SOÑANDO CON EL JEFE, Nº 1940 - octubre 2012

Título original: The Boss’s Baby Surprise

Publicada originalmente por Silhouette® Books.

Publicada en español en 2005

 

Todos los derechos están reservados incluidos los de reproducción, total o parcial. Esta edición ha sido publicada con permiso de Harlequin Enterprises II BV.

Todos los personajes de este libro son ficticios.

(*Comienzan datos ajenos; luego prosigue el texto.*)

(** [AutomatedExecutionEngine.execute].  [elapsed] is the measured
    [time.time() - start_time] and [timestamp] the [time.time()] of the
    history entry.  Whatever the tools did to the interface before an
    exception stays done. *)
Definition execute (self : AutomatedExecutionEngine) (query : string)
           (elapsed timestamp : R)
  : HRMExecutionResult * AutomatedExecutionEngine :=
  match assess query with
  | inl e => (failed_execution query e elapsed, self)
  | inr complexity =>
      match get_pattern complexity with
      | inl e => (failed_execution query e elapsed, self)
      | inr pattern =>
          let '(mcp_results, st) :=
            _execute_pattern_with_retries self pattern query in
          let self := with_interface self st in
          let convergence_data :=
            analyze (convergence_threshold self) mcp_results in
          match generate query mcp_results convergence_data with
          | inl e => (failed_execution query e elapsed, self)
          | inr (insights, next_actions) =>
              let result :=
                mkHRMResult query complexity pattern mcp_results
                            convergence_data elapsed
                            (forallb success mcp_results)
                            insights next_actions in
              (result,
               with_history self
                 (mkHistoryEntry timestamp query complexity
                                 (res_success result)
                                 (res_total_execution_time result)))
          end
      end
  end.

End AutomatedExecutionEngine.





End Engine.

(** ** [hrm_advanced_convergence.py] *)

Module Convergence.

Inductive ConvergenceStrategy : Type :=
| CONFIDENCE_THRESHOLD
| DIMINISHING_RETURNS
| CONSENSUS_VALIDATION
| ADAPTIVE_LEARNING.

(** [strategy.value]. *)
Definition value (s : ConvergenceStrategy) : string :=
  match s with
  | CONFIDENCE_THRESHOLD => "confidence_threshold"
  | DIMINISHING_RETURNS => "diminishing_returns"
  | CONSENSUS_VALIDATION => "consensus_validation"
  | ADAPTIVE_LEARNING => "adaptive_learning"
  end.

(** An element of [mcp_results] as the analyzer reads it.  The list is
    not typed and the code tests with [hasattr] what it reads, so each of
    the three attributes is there or not ([None]); [type_name] is the name
    of the object's class, which the message of an [AttributeError]
    shows.  The module's [MockResult] and [MCPExecutionResult] have all
    three. *)
Record Result : Type := mkResult
  { type_name : string;
    tool_name : option string;
    success : option bool;
    confidence : option R }.

(** [r.success], read without a test. *)
Definition get_success (r : Result) : Py.exc bool :=
  match success r with
  | Some b => Py.ret b
  | None => Py.raise (Py.no_attribute (type_name r) "success")
  end.

(** [hasattr(r, 'success') and r.success]. *)
Definition succeeded (r : Result) : bool :=
  match success r with
  | Some b => b
  | None => false
  end.

(** [[r.confidence for r in results if hasattr(r, 'confidence') and r.success]]:
    the success flag of a result that has a confidence is read without a
    test. *)
Fixpoint confidences_of (results : list Result) : Py.exc (list R) :=
  match results with
  | [] => Py.ret []
  | r :: rest =>
      let* here :=
        match confidence r with
        | None => Py.ret []
        | Some c =>
            let* ok := get_success r in
            Py.ret (if ok then [c] else [])
        end in
      let* others := confidences_of rest in
      Py.ret (here ++ others)
  end.

(** The ['metrics'] entry of a strategy's dict, when there is one. *)
Inductive Metrics : Type :=
| NoMetrics
| ThresholdMetrics (avg_confidence threshold success_rate stability : R)
| ReturnsMetrics (information_gains : list R) (average_gain : R)
                 (recent_trend : list R)
| ConsensusMetrics (tool_consensus : list (string * R))
                   (overall_consensus stability : R)
| AdaptiveMetrics (current_confidence historical_avg performance_delta
                   adaptive_threshold : R) (executions : nat).

(** The ['reason'] entry: a fixed text, or the values that are formatted
    into it. *)
Inductive Reason : Type :=
| Text (s : string)
| ThresholdReason (avg_confidence threshold success_rate stability : R)
| ReturnsReason (recent_trend : list R) (avg_gain : R)
| ConsensusReason (overall_consensus stability : R)
| AdaptiveReason (adaptive_threshold performance_delta : R).

(** The dict returned by each of the four strategies. *)
Record Analysis : Type := mkAnalysis
  { converged : bool;
    strategy : ConvergenceStrategy;
    score : R;
    metrics : Metrics;
    reason : Reason }.

(** The dict built by [_create_convergence_result]. *)
Record StandardResult : Type := mkStandard
  { s_converged : bool;
    s_confidence : R;
    s_reason : string;
    s_strategy : string;
    s_recommendation : string }.

(** The dict built at the end of [_combine_convergence_strategies]; its
    ['reason'] formats [convergence_votes] and [primary_strategy]. *)
Record CombinedResult : Type := mkCombined
  { c_converged : bool;
    combined_score : R;
    convergence_votes : R;
    primary_strategy : string;
    strategy_details : gmap string Analysis;
    c_confidence : R;
    c_recommendation : string }.

Inductive ConvergenceResult : Type :=
| Standard (r : StandardResult)
| Combined (r : CombinedResult).

(** An entry of [self.pattern_performance]. *)
Record Performance : Type := mkPerformance
  { executions : nat;
    avg_confidence : R;
    success_rate : R;
    confidence_history : list R }.

(** An entry of [self.convergence_history]. *)
Record HistoryEntry : Type := mkHistoryEntry
  { h_pattern : list string;
    h_complexity : string;
    h_convergence_result : ConvergenceResult;
    h_timestamp : string }.

Record AdvancedConvergenceAnalyzer : Type := mkAnalyzer
  { base_threshold : R;
    convergence_history : list HistoryEntry;
    pattern_performance : gmap string Performance }.

(** [_create_convergence_result]. *)
Definition _create_convergence_result (converged : bool) (reason : string)
           (strategy : ConvergenceStrategy) : StandardResult :=
  mkStandard converged 0.0 reason (value strategy)
    "System needs attention - review input data and tool configuration".

Definition complexity_thresholds : gmap string R :=
  list_to_map
    [ ("simple", 0.65); ("medium", 0.75); ("complex", 0.80); ("expert", 0.85) ].

(** [_analyze_confidence_threshold]. *)
Definition _analyze_confidence_threshold (self : AdvancedConvergenceAnalyzer)
           (confidences : list R) (success_rate : R) (complexity : string)
  : Py.exc Analysis :=
  let threshold := Py.get complexity_thresholds complexity (base_threshold self) in
  let* avg_confidence := Py.mean confidences in
  let* confidence_std :=
    if (1 <? length confidences)%nat then Py.stdev confidences else Py.ret 0 in
  let* confidence_stability :=
    if Py.Rltb 0 avg_confidence then
      let* ratio := Py.truediv confidence_std avg_confidence in
      Py.ret (1.0 - Rmin ratio 1.0)
    else Py.ret 0 in
  let converged :=
    Py.Rleb threshold avg_confidence
    && Py.Rleb 0.8 success_rate
    && Py.Rleb 0.7 confidence_stability in
  Py.ret
    (mkAnalysis converged CONFIDENCE_THRESHOLD
       (avg_confidence * success_rate * confidence_stability)
       (ThresholdMetrics avg_confidence threshold success_rate confidence_stability)
       (ThresholdReason avg_confidence threshold success_rate confidence_stability)).

(** The loop [for i in range(1, len(confidences))] that collects the
    gains. *)
Fixpoint gains_of (confidences : list R) : list R :=
  match confidences with
  | previous :: (current :: _) as rest =>
      Rmax 0 (current - previous) :: gains_of rest
  | _ => []
  end.

(** [_analyze_diminishing_returns]. *)
Definition _analyze_diminishing_returns (confidences : list R)
           (mcp_results : list Result) : Py.exc Analysis :=
  if (length confidences <? 3)%nat then
    Py.ret (mkAnalysis false DIMINISHING_RETURNS 0.0 NoMetrics
              (Text "Insufficient data for diminishing returns analysis"))
  else
    let gains := gains_of confidences in
    if (2 <=? length gains)%nat then
      let recent_trend := Py.last_n 2 gains in
      let diminishing := forallb (fun g => Py.Rleb g 0.05) recent_trend in
      let* avg_gain := Py.mean gains in
      let converged := diminishing && Py.Rltb avg_gain 0.1 in
      Py.ret (mkAnalysis converged DIMINISHING_RETURNS
                (if converged then 1.0 - avg_gain else avg_gain)
                (ReturnsMetrics gains avg_gain recent_trend)
                (ReturnsReason recent_trend avg_gain))
    else
      Py.ret (mkAnalysis false DIMINISHING_RETURNS 0.5 NoMetrics
                (Text "Insufficient trend data")).

(** [tool_results[tool_name].append(result)], creating the list first when
    the key is new; the dict keeps insertion order. *)
Fixpoint group_add (tool_results : list (string * list Result))
         (name : string) (result : Result) : list (string * list Result) :=
  match tool_results with
  | [] => [(name, [result])]
  | (k, rs) :: rest =>
      if String.eqb k name then (k, rs ++ [result]) :: rest
      else (k, rs) :: group_add rest name result
  end.

(** [result.tool_name if hasattr(result, 'tool_name') else pattern[i] if
    i < len(pattern) else 'unknown']. *)
Definition name_of (pattern : list string) (i : nat) (result : Result) : string :=
  match tool_name result with
  | Some name => name
  | None => nth i pattern "unknown"
  end.

(** The loop [for i, result in enumerate(mcp_results)] from index [i] on. *)
Fixpoint group_loop (pattern : list string) (i : nat) (mcp_results : list Result)
         (tool_results : list (string * list Result))
  : list (string * list Result) :=
  match mcp_results with
  | [] => tool_results
  | result :: rest =>
      group_loop pattern (S i) rest
                 (group_add tool_results (name_of pattern i result) result)
  end.

(** The loop over [tool_results.items()] that collects the per-tool means. *)
Fixpoint consensus_of (tool_results : list (string * list Result))
  : Py.exc (list R) :=
  match tool_results with
  | [] => Py.ret []
  | (_, results) :: rest =>
      let* here :=
        if (1 <=? length results)%nat then
          let* confidences := confidences_of results in
          match confidences with
          | [] => Py.ret []
          | _ => let* tool_consensus := Py.mean confidences in
                 Py.ret [tool_consensus]
          end
        else Py.ret [] in
      let* others := consensus_of rest in
      Py.ret (here ++ others)
  end.

(** [not pattern] for an argument that defaults to [None]. *)
Definition no_pattern (pattern : option (list string)) : bool :=
  match pattern with
  | None | Some [] => true
  | Some (_ :: _) => false
  end.

(** [_analyze_consensus_validation]. *)
Definition _analyze_consensus_validation (mcp_results : list Result)
           (pattern : option (list string)) : Py.exc Analysis :=
  if no_pattern pattern || (length mcp_results <? 2)%nat then
    Py.ret (mkAnalysis false CONSENSUS_VALIDATION 0.0 NoMetrics
              (Text "Insufficient results for consensus validation"))
  else
    let tool_results :=
      group_loop (match pattern with Some p => p | None => [] end)
                 0 mcp_results [] in
    let* consensus_scores := consensus_of tool_results in
    match consensus_scores with
    | [] =>
        Py.ret (mkAnalysis false CONSENSUS_VALIDATION 0.0 NoMetrics
                  (Text "No valid consensus data"))
    | _ =>
        let* overall_consensus := Py.mean consensus_scores in
        let* consensus_stability :=
          if (1 <? length consensus_scores)%nat && Py.Rltb 0 overall_consensus then
            let* sd := Py.stdev consensus_scores in
            let* ratio := Py.truediv sd overall_consensus in
            Py.ret (1.0 - ratio)
          else Py.ret 1.0 in
        let converged :=
          Py.Rleb 0.75 overall_consensus && Py.Rleb 0.8 consensus_stability in
        Py.ret (mkAnalysis converged CONSENSUS_VALIDATION
                  (overall_consensus * consensus_stability)
                  (ConsensusMetrics
                     (combine (map fst tool_results) consensus_scores)
                     overall_consensus consensus_stability)
                  (ConsensusReason overall_consensus consensus_stability))
    end.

Cualquier parecido con alguna persona, viva o muerta, es pura coincidencia.

® Harlequin, logotipo Harlequin y Jazmin son marcas registradas por Harlequin Books S.A.

® y ™ son marcas registradas por Harlequin Enterprises Limited y sus filiales, utilizadas con licencia.

Las marcas que lleven ® están registradas en la Oficina Española de Patentes y Marcas y en otros países.

 

I.S.B.N.: 978-84-687-1128-7

Editor responsable: Luis Pugni

 

Conversión ebook: MT Color & Diseño

www.mtcolor.es

Capítulo 1

 

Una de las mayores ventajas de volar en primera clase, para una secretaria ejecutiva eficiente y organizada como Cecilia Rankin, era que iba en la parte delantera del avión. No tenía que atravesar pasillos largos y estrechos ni se encontraba con viajeros a los que pedir disculpas para poder avanzar.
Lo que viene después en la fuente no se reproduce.